Peneliti, dalam bukunya Berbohong menjelaskan bagaimana Anda dapat mendeteksi apa yang seseorang rasakan, serta menyimpulkan jika Anda berbohong atau mengatakan yang sebenarnya, semua hanya dengan menganalisis gerakan mereka dan terutama, ekspresi mikro.
Hari ini penelitian ini memiliki banyak aplikasi di berbagai bidang: dari kriminologi, psikologi dan kedokteran hingga animasi karakter 3D. Dan di samping itu, Ekman dan peneliti Dimitris Metaxas saat ini merancang pendeteksi kebohongan visual.
Karya Ekman telah melampaui buku-buku dan bahkan mencapai layar kecil.
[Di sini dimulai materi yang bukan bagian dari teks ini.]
(* ===== verification/PairList.v ===== *)
(** Lists of pairs: [PairList] ([src/execution/pair_list.cpp],
    [src/include/execution/pair_list.h]) that reads and writes them, and the
    [CreateList] of every execution that makes one
    ([src/include/execution/], [src/execution/score_execution.cpp]).

    The random draws of a list are a stream. *)
From S2P Require Import Prelude Config Db Graph.
From stdpp Require Import options.
Local Open Scope Z_scope.
Set Default Proof Using "Type*".

(** * The list of pairs *)

(** [ListPersistent]: a line for every pair, its two numbers in decimal with a
    tab between. *)
Definition pair_line (pair : Z * Z) : list Z := to_string pair.1 ++ 9 :: to_string pair.2.

Definition ListPersistent (pair_list_ : list (Z * Z)) : option (list (list Z)) :=
  _ ← guardb (negb (bool_decide (pair_list_ = [])));
  Some (map pair_line pair_list_).

(** [>>] of a [uint32_t]: the stream is whether it is good and what is left of
    it. A stream that is not good or at its end leaves the number as it was;
    no digits make it 0, too many its maximum. *)
Fixpoint skip_digits (s : list Z) : list Z :=
  match s with c :: s' => if is_digit c then skip_digits s' else s | [] => [] end.

Definition extract_u32 (st : bool * list Z) (v : Z) : (bool * list Z) * Z :=
  let '(good, s) := st in
  if negb good then (st, v)
  else
    match skip_spaces s with
    | [] => ((false, []), v)
    | c :: s' =>
        let '(neg, s) := if c =? 45 then (true, s') else if c =? 43 then (false, s') else (false, c :: s') in
        match s with
        | d :: _ =>
            if is_digit d then
              let x := read_digits s 0 in
              let rest := skip_digits s in
              if x <? 2 ^ 32 then ((negb (bool_decide (rest = [])), rest), if neg then u32 (- x) else x)
              else ((false, rest), 2 ^ 32 - 1)
            else ((false, s), 0)
        | [] => ((false, []), 0)
        end
    end.

(** [LoadPairList]: [vertex1] and [vertex2] are declared outside the loop. *)
Fixpoint LoadPairList_loop (file : list (list Z)) (vertex1 vertex2 : Z) (pair_list_ : list (Z * Z)) : list (Z * Z) :=
  match file with
  | [] => pair_list_
  | line :: file =>
      let '(st, vertex1) := extract_u32 (true, line) vertex1 in
      let '(_, vertex2) := extract_u32 st vertex2 in
      LoadPairList_loop file vertex1 vertex2 (pair_list_ ++ [(vertex1, vertex2)])
  end.
Definition LoadPairList (file : list (list Z)) (vertex1 vertex2 : Z) (pair_list_ : list (Z * Z)) : list (Z * Z) :=
  LoadPairList_loop file vertex1 vertex2 pair_list_.

(** [PairList::Init]: a list that is not on file is made and saved. *)
Definition PairList_Init (CreateList : option (list (Z * Z))) (file : option (list (list Z))) (vertex1 vertex2 : Z)
  : option (list (Z * Z) * list (list Z)) :=
  match file with
  | None => pairs ← CreateList; file ← ListPersistent pairs; Some (pairs, file)
  | Some file => Some (LoadPairList file vertex1 vertex2 [], file)
  end.

(** * Lists of random pairs *)

(** [CreateList] of [RandomQueryExecution], [DeleteExecution] and
    [InsertExecution], over the numbers of the distribution; the stream that
    runs out is [None]. *)
Fixpoint CreateList_random (pick : Z -> Z) (draws : list (Z * Z)) (vertex_size : Z) (vertex_list : list (Z * Z))
  : option (list (Z * Z)) :=
  if Z.of_nat (length vertex_list) <? vertex_size then
    match draws with
    | [] => None
    | (d1, d2) :: draws =>
        let vertex1 := pick d1 in
        let vertex2 := pick d2 in
        if vertex1 =? vertex2 then CreateList_random pick draws vertex_size vertex_list
        else CreateList_random pick draws vertex_size (vertex_list ++ [(vertex1, vertex2)])
    end
  else Some vertex_list.

Definition RandomQuery_CreateList : list (Z * Z) -> Z -> list (Z * Z) -> option (list (Z * Z)) :=
  CreateList_random (fun d => d).
Definition DeleteExecution_CreateList : list (Z * Z) -> Z -> list (Z * Z) -> option (list (Z * Z)) :=
  CreateList_random (fun d => d).
Definition InsertExecution_CreateList (C : Config) : list (Z * Z) -> Z -> list (Z * Z) -> option (list (Z * Z)) :=
  CreateList_random (fun d => d mod VERTEX_SIZE C + 1).

(** [QueryExecution::CreateList]: pairs of neighbors of one vertex, the vertices
    in a shuffled order [random_array], over and over. A draw is the two numbers
    for one vertex. The flag of a round says that the function returned in it. *)
Section neighbors.
Context {T : Type} `{Store T} (graph_db_ : T).

Fixpoint Query_round (random_array : list Z) (draws : list (Z * Z)) (vertex_size : Z) (vertex_list : list (Z * Z))
  : option (list (Z * Z) * list (Z * Z) * bool) :=
  match random_array with
  | [] => Some (vertex_list, draws, false)
  | vertex :: random_array =>
      let neighbors := Graph_GetNeighbors graph_db_ vertex [] in
      let neighbor_size := s32 (Z.of_nat (length neighbors)) in
      if neighbor_size <=? 1 then Query_round random_array draws vertex_size vertex_list
      else
        match draws with
        | [] => None
        | (d1, d2) :: draws =>
            v1 ← zget neighbors (d1 mod neighbor_size);
            v2 ← zget neighbors (d2 mod neighbor_size);
            if v1 =? v2 then Query_round random_array draws vertex_size vertex_list
            else
              let vertex_list := vertex_list ++ [(v1, v2)] in
              if vertex_size <=? Z.of_nat (length vertex_list) then Some (vertex_list, draws, true)
              else Query_round random_array draws vertex_size vertex_list
        end
  end.

Fixpoint Query_CreateList (fuel : nat) (random_array : list Z) (draws : list (Z * Z)) (vertex_size : Z)
    (vertex_list : list (Z * Z)) : option (list (Z * Z)) :=
  match fuel with
  | O => None
  | S fuel =>
      if Z.of_nat (length vertex_list) <? vertex_size then
        '(vertex_list, draws, returned) ← Query_round random_array draws vertex_size vertex_list;
        if (returned : bool) then Some vertex_list else Query_CreateList fuel random_array draws vertex_size vertex_list
      else Some vertex_list
  end.

(** [ScoreExecution::CreateList]: pairs of neighbors by position, each kept or
    not by the next number of [rand], of which [calls] have been taken. *)
Record ScoreList := {
  vertex_list : list (Z * Z);
  calls : Z;
  returned : bool
}.

Definition Score_pair_at (rand : Z -> Z) (neighbors : list Z) (i j vertex_size : Z) (st : ScoreList) : option ScoreList :=
  if returned st then Some st
  else if rand (calls st) mod 2 =? 0
  then Some {| vertex_list := vertex_list st; calls := calls st + 1; returned := false |}
  else
    x ← zget neighbors i;
    y ← zget neighbors j;
    let l := vertex_list st ++ [(x, y)] in
    Some {| vertex_list := l; calls := calls st + 1; returned := vertex_size <=? Z.of_nat (length l) |}.

Definition Score_vertex (rand : Z -> Z) (vertex_size v : Z) (st : ScoreList) : option ScoreList :=
  let neighbors := Graph_GetNeighbors graph_db_ v [] in
  let neighbor_nums := s32 (Z.of_nat (length neighbors)) in
  if returned st || (neighbor_nums <=? 1) then Some st
  else
    for_loop (Z.to_nat (neighbor_nums - 1)) 0
      (fun i st =>
         if returned st then Some st
         else if rand (calls st) mod 2 =? 0
         then Some {| vertex_list := vertex_list st; calls := calls st + 1; returned := false |}
         else
           let st := {| vertex_list := vertex_list st; calls := calls st + 1; returned := false |} in
           for_loop (Z.to_nat ((neighbor_nums - i) / 2)) 0
             (fun t st => Score_pair_at rand neighbors i (i + 1 + 2 * t) vertex_size st) st) st.

Definition Score_CreateList (rand : Z -> Z) (random_array : list Z) (vertex_size : Z) (l : list (Z * Z))
  : option (list (Z * Z)) :=
  st ← foldM (Score_vertex rand vertex_size) random_array {| vertex_list := l; calls := 0; returned := false |};
  Some (vertex_list st).
End neighbors.

(** [ScoreExecution::RandomCreate]: two sets of ids without a common one. *)
Fixpoint draw_set (pick : Z -> Z) (keep : Z -> bool) (draws : list Z) (vertex_size : Z) (ids : gset Z) : option (gset Z) :=
  if Z.of_nat (size ids) <? vertex_size then
    match draws with
    | [] => None
    | d :: draws => draw_set pick keep draws vertex_size (if keep (pick d) then {[pick d]} ∪ ids else ids)
    end
  else Some ids.

Definition RandomCreate (C : Config) (draws1 draws2 : list Z) (vertex_size1 : Z) (vertex_list1 : gset Z)
    (vertex_size2 : Z) (vertex_list2 : gset Z) : option (gset Z * gset Z) :=
  let pick d := d mod VERTEX_SIZE C + 1 in
  vertex_list1 ← draw_set pick (fun _ => true) draws1 vertex_size1 vertex_list1;
  vertex_list2 ← draw_set pick (fun id => negb (bool_decide (id ∈ vertex_list1))) draws2 vertex_size2 vertex_list2;
  Some (vertex_list1, vertex_list2).

(** [RandomScoreExecution::CreateList], with [VERTETX_TEST_SIZE1] = 100000 and
    the order in which the sets are iterated. *)
Definition RandomScore_CreateList (C : Config) (unordered : gset Z -> list Z) (VERTETX_TEST_SIZE1 : Z) (draws1 draws2 : list Z)
    (vertex_size : Z) (l : list (Z * Z)) : option (list (Z * Z)) :=
  '(vertex_list1, vertex_list2) ←
    RandomCreate C draws1 draws2 VERTETX_TEST_SIZE1 ∅ (vertex_size / VERTETX_TEST_SIZE1) ∅;
  Some (l ++ flat_map (fun v1 => map (fun v2 => (v2, v1)) (unordered vertex_list2)) (unordered vertex_list1)).

(** * Proofs: the list of pairs *)

Definition ends_number (s : list Z) : Prop := match s with c :: _ => is_digit c = false | [] => True end.

Lemma skip_digits_app s rest :
  Forall (fun c => is_digit c = true) s -> ends_number rest -> skip_digits (s ++ rest) = rest.
Proof.
  intros Hs Hr. induction Hs as [|c s Hc Hs IH]; [destruct rest as [|c r]; [done|]; cbn in *; by rewrite Hr|].
  cbn [app skip_digits]. by rewrite Hc.
Qed.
Pada tahun 2009, jaringan televisi AS, FOX, menayangkan serangkaian serial yang terinspirasi oleh karya peneliti. Dalam Lie to Me, yang memiliki tiga musim, karakter utama adalah alter-ego Paul Ekman dan dalam 6 atau 7 bab pertama dari seri teori microexpressions of Ekman dijelaskan dengan jelas.
Atlas emosi
Salah satu proyek terbaru Paul Ekman adalah Atlas Emosi. Peneliti menciptakannya atas permintaan Dalai Lama, yang berpikir bahwa di dunia modern ini perlu untuk meningkatkan pemahaman kita tentang bagaimana emosi memengaruhi apa yang kita lakukan dan apa yang kita katakan. Tujuan dengan peta ini adalah untuk dapat membantu orang untuk memiliki pengalaman emosional yang lebih konstruktif.
Atlas emosi, adalah alat di mana setiap emosi direpresentasikan sebagai benua. Emosi ini, yang merupakan kemarahan, ketakutan, jijik, kesedihan dan kenikmatan, masing-masing memiliki keadaan, suasana hati, tindakan dan pemicu masing-masing, yaitu, semua informasi yang diperlukan untuk mengevaluasi dan memahami perubahan emosi.
Ketika karya itu diterbitkan tahun ini, Ekman mengatakan ia telah menciptakan Atlas dengan bantuan putrinya, Dr. Eve Ekman. Untuk persiapannya, survei dilakukan di antara lebih dari 100 ilmuwan dari berbagai bidang seperti psikologi dan neurologi untuk mencapai konsensus tentang berfungsinya proses emosional. Ekman juga berkomentar bahwa mereka menyebutnya Atlas karena mengandung lebih dari satu peta, yang memungkinkan orang untuk melihat karakteristik emosi kita yang mungkin tidak jelas..
Ekman mengharapkan para guru untuk menggunakan peta ini di kelas, yang dapat dipahami oleh seseorang di atas 9 tahun tanpa penjelasan. Dia juga berharap bahwa itu akan digunakan oleh terapis untuk membantu pasien mereka memiliki pemahaman yang lebih baik tentang emosi mereka.